MCM Labor Dispute Heats Up

By Adam Pagnucco.

Back in April, I wrote that a union representing production employees at MCM (Montgomery Community Media) had filed an unfair labor practice charge against MCM alleging failure to negotiate a new collective bargaining agreement in good faith. MCM is a non-profit that receives most of its funding from the county government to act as its cable access channel. As of FY21, the county is due to provide MCM $2.8 million. MCM’s collective bargaining agreement with NABET-CWA Local 31, which represents some (but not all) of its employees, expired on 6/30/18. MCM and the union have had discussions about a new agreement off and on since then.

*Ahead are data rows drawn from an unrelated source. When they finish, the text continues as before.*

(** * snapshotter: incremental snapshot backups driven by rsync

    A shallow embedding of [snapshotter/snapshotter.py] and the properties
    of its destination parser, its command construction, its process runner
    and its command-line entry point.

    Python strings are [string]; [None]-able values are [option]; exit
    statuses and errno values are [Z].  Exceptions are an inductive type and
    functions that can raise return a [result].  Printing and launching
    external processes are recorded in a chronological trace of events that
    is threaded through a small state-and-exception monad. *)

From Stdlib Require Import String Ascii List ZArith Bool Lia DecimalString.
Import ListNotations.
Open Scope string_scope.
Open Scope Z_scope.

Set Implicit Arguments.

(** ** Python string primitives *)

Module Py.

(** [c in s] for a one-character needle. *)
Fixpoint contains (c : ascii) (s : string) : bool :=
  match s with
  | EmptyString => false
  | String a s' => if Ascii.eqb a c then true else contains c s'
  end.

(** [s.split(c)] for a one-character separator: never the empty list. *)
Fixpoint split (c : ascii) (s : string) : list string :=
  match s with
  | EmptyString => [EmptyString]
  | String a s' =>
      if Ascii.eqb a c then EmptyString :: split c s'
      else match split c s' with
           | h :: t => String a h :: t
           | [] => [String a EmptyString]
           end
  end.

(** [s.split(c, 1)]: at most one cut, at the first occurrence of [c]. *)
Fixpoint split1 (c : ascii) (s : string) : list string :=
  match s with
  | EmptyString => [EmptyString]
  | String a s' =>
      if Ascii.eqb a c then [EmptyString; s']
      else match split1 c s' with
           | h :: t => String a h :: t
           | [] => [String a EmptyString]
           end
  end.

(** [l[0]] and [l[-1]]; both raise on an empty list, which [split] never
    returns, so the default is never used on its results. *)
Definition first (l : list string) : string := hd EmptyString l.
Definition last (l : list string) : string := List.last l EmptyString.

(** The characters [str.split()] treats as separators for a byte string. *)
Definition isspace (a : ascii) : bool :=
  let n := nat_of_ascii a in
  (Nat.eqb n 32 || (Nat.leb 9 n && Nat.leb n 13))%bool.

(** [s.split()]: cut at runs of whitespace, no empty pieces. *)
Fixpoint split_ws (s : string) : list string :=
  match s with
  | EmptyString => []
  | String a s' =>
      if isspace a then split_ws s'
      else match s' with
           | EmptyString => [String a EmptyString]
           | String b _ =>
               if isspace b then String a EmptyString :: split_ws s'
               else match split_ws s' with
                    | h :: t => String a h :: t
                    | [] => [String a EmptyString]
                    end
           end
  end.

(** [s.endswith(suffix)]. *)
Fixpoint endswith (s suffix : string) : bool :=
  if String.eqb s suffix then true
  else match s with
       | EmptyString => false
       | String _ s' => endswith s' suffix
       end.

(** [s.startswith(p)]. *)
Definition startswith (s p : string) : bool := String.prefix p s.

(** [sep.join(l)]. *)
Definition join (sep : string) (l : list string) : string :=
  String.concat sep l.

(** [str(n)] for an integer. *)
Definition str (n : Z) : string := NilZero.string_of_int (Z.to_int n).

(** Two-digit and four-digit zero-padded fields of [strftime]. *)
Definition pad (width : nat) (n : nat) : string :=
  let d := NilZero.string_of_uint (Nat.to_uint n) in
  let fix zeros k := match k with O => EmptyString | S k' => String "0" (zeros k') end in
  zeros (width - String.length d)%nat ++ d.

End Py.

(** The double-quote character, as a one-character string. *)
Definition dquote : string := String (ascii_of_nat 34) EmptyString.

(** The path separator [os.sep] of the platform the script targets. *)
Definition os_sep : string := "/".

(** ** Exceptions and results *)

(** The argument of [sys.exit]: an integer status, or a message that is
    printed before exiting with status 1. *)
Inductive exit_arg : Type :=
| ExitStatus (status : Z)
| ExitMessage (message : string).

Inductive exn : Type :=
| SubprocessCalledProcessError (returncode : Z) (output : string)
| OSError (errno : Z) (strerror : string)
| IndexError
| ValueError
| CalledProcessError (command output : string) (exit_value : Z)
| NoSuchCommandError (command message : string)
| CommandLineArgumentsError (message : string)
| SystemExit (arg : exit_arg).

Inductive result (A : Type) : Type :=
| Ok (a : A)
| Raise (e : exn).
Arguments Ok {A} a.
Arguments Raise {A} e.

(** [err.message]: the single argument the exception class hands to
    [Exception.__init__]. *)
Definition message_of (e : exn) : string :=
  match e with
  | CalledProcessError _ output exit_value => output ++ " " ++ Py.str exit_value
  | NoSuchCommandError _ message => message
  | CommandLineArgumentsError message => message
  | _ => EmptyString
  end.

(** ** The destination parser *)

(** [_is_remote]: a colon in the part before the first slash. *)
Definition _is_remote (src_or_dest : string) : bool :=
  Py.contains ":" (Py.first (Py.split "/" src_or_dest)).

Section Parser.

(** [os.path.expanduser] and [os.path.abspath] depend on the account and
    on the working directory of the process. *)
Variable expanduser : string -> string.
Variable abspath : string -> string.

(** [_parse_rsync_arg]: the (user, host, path) triple.  The two-name
    unpacking of [arg.split(':', 1)] raises [ValueError] when the split
    has a single piece. *)
Definition _parse_rsync_arg (arg : string)
  : result (option string * option string * string) :=
  if _is_remote arg then
    match Py.split1 ":" arg with
    | [before_first_colon; after_first_colon] =>
        let user :=
          if Py.contains "@" before_first_colon
          then Some (Py.first (Py.split "@" before_first_colon))
          else None in
        let host := Py.last (Py.split "@" before_first_colon) in
        let path := after_first_colon in
        Ok (user, Some host, path)
    | _ => Raise ValueError
    end
  else
    Ok (None, None, abspath (expanduser arg)).

End Parser.

(** ** The world the script runs in *)

(** What launching a process gives back: the process ran and exited with a
    status after writing [output] (stdout and stderr merged by
    [stderr=subprocess.STDOUT]), or the operating system refused to start it
    and [OSError(errno, strerror)] was raised.  The words of an argument
    vector are taken to be free of NUL bytes: a word with a NUL byte never
    reaches the operating system ([subprocess] raises [TypeError] for it), a
    case these two outcomes leave out and that the properties below exclude
    where they depend on it. *)
Inductive proc_outcome : Type :=
| Exited (output : string) (returncode : Z)
| NotStarted (errno : Z) (strerror : string).

(** What the script does to the outside: text it writes on stdout, and
    processes it launches (with what became of them).  What goes to stderr
    (the message of [sys.exit], the complaint of [parser.error]) is not an
    event. *)
Inductive event : Type :=
| Echo (line : string)
| Exec (argv : list string) (outcome : proc_outcome).

(** The value of [datetime.datetime.now()]. *)
Record datetime : Type := {
  year : nat; month : nat; day : nat;
  hour : nat; minute : nat; second : nat
}.

Record Env : Type := {
  (** the clock read by [_datetime] *)
  clock : datetime;
  (** [os.path.expanduser] *)
  expanduser : string -> string;
  (** [os.path.abspath] *)
  abspath : string -> string;
  (** [os.path.isfile] *)
  isfile : string -> bool;
  (** the fate of a process launched with the given argument vector, after
      the events that came before it *)
  popen : list event -> list string -> proc_outcome;
  (** the program name [optparse] puts in the usage message *)
  prog : string;
  (** [parser.format_help()]: the help text, laid out for the width of the
      terminal *)
  help_text : string
}.

(** ** The monad of the script: a trace of events, and exceptions *)

Definition M (A : Type) : Type := list event -> list event * result A.

Definition ret {A : Type} (a : A) : M A := fun tr => (tr, Ok a).

Definition raise {A : Type} (e : exn) : M A := fun tr => (tr, Raise e).

Definition bind {A B : Type} (m : M A) (k : A -> M B) : M B :=
  fun tr =>
    match m tr with
    | (tr', Ok a) => k a tr'
    | (tr', Raise e) => (tr', Raise e)
    end.

(** [try: m except ...: handler]; the handler re-raises what it does not
    catch. *)
Definition try_except {A : Type} (m : M A) (handler : exn -> M A) : M A :=
  fun tr =>
    match m tr with
    | (tr', Ok a) => (tr', Ok a)
    | (tr', Raise e) => handler e tr'
    end.

Definition lift {A : Type} (r : result A) : M A := fun tr => (tr, r).

Definition print (line : string) : M unit := fun tr => ((tr ++ [Echo line])%list, Ok tt).

Declare Scope script_scope.
Delimit Scope script_scope with script.
Notation "x <- m ;; k" := (bind m (fun x => k))
  (at level 61, m at next level, right associativity) : script_scope.
Notation "m ;; k" := (bind m (fun _ => k))
  (at level 61, right associativity) : script_scope.
Open Scope script_scope.

(** The argument vectors of the processes launched in a trace, in order. *)
Fixpoint launched (tr : list event) : list (list string) :=
  match tr with
  | [] => []
  | Echo _ :: tr' => launched tr'
  | Exec argv _ :: tr' => argv :: launched tr'
  end.

Section Script.

Variable env : Env.

(** [subprocess.check_output(argv, stderr=subprocess.STDOUT)]: an empty
    argument vector has no [args[0]] to execute; a process that exits
    non-zero raises [subprocess.CalledProcessError]. *)
Definition check_output (argv : list string) : M string :=
  fun tr =>
    match argv with
    | [] => (tr, Raise IndexError)
    | _ :: _ =>
        let o := popen env tr argv in
        ((tr ++ [Exec argv o])%list,
         match o with
         | Exited output returncode =>
             if returncode =? 0 then Ok output
             else Raise (SubprocessCalledProcessError returncode output)
         | NotStarted errno strerror => Raise (OSError errno strerror)
         end)
    end.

As of this writing, a new agreement has not been reached. The union sent the email below to its members updating them on the status of negotiations. When reading it, bear in mind that management likely has a different point of view.

Dear Brothers and Sisters,
September 17, 2020

We would like to thank you for all of your hard work and diligence of pursuit during these trying times. Mostly however, your Union extends a huge congratulations for the incredible awards and accolades you have received for your ongoing work at MCT/MCM. It is with great pride that your Union wants to acknowledge all of you!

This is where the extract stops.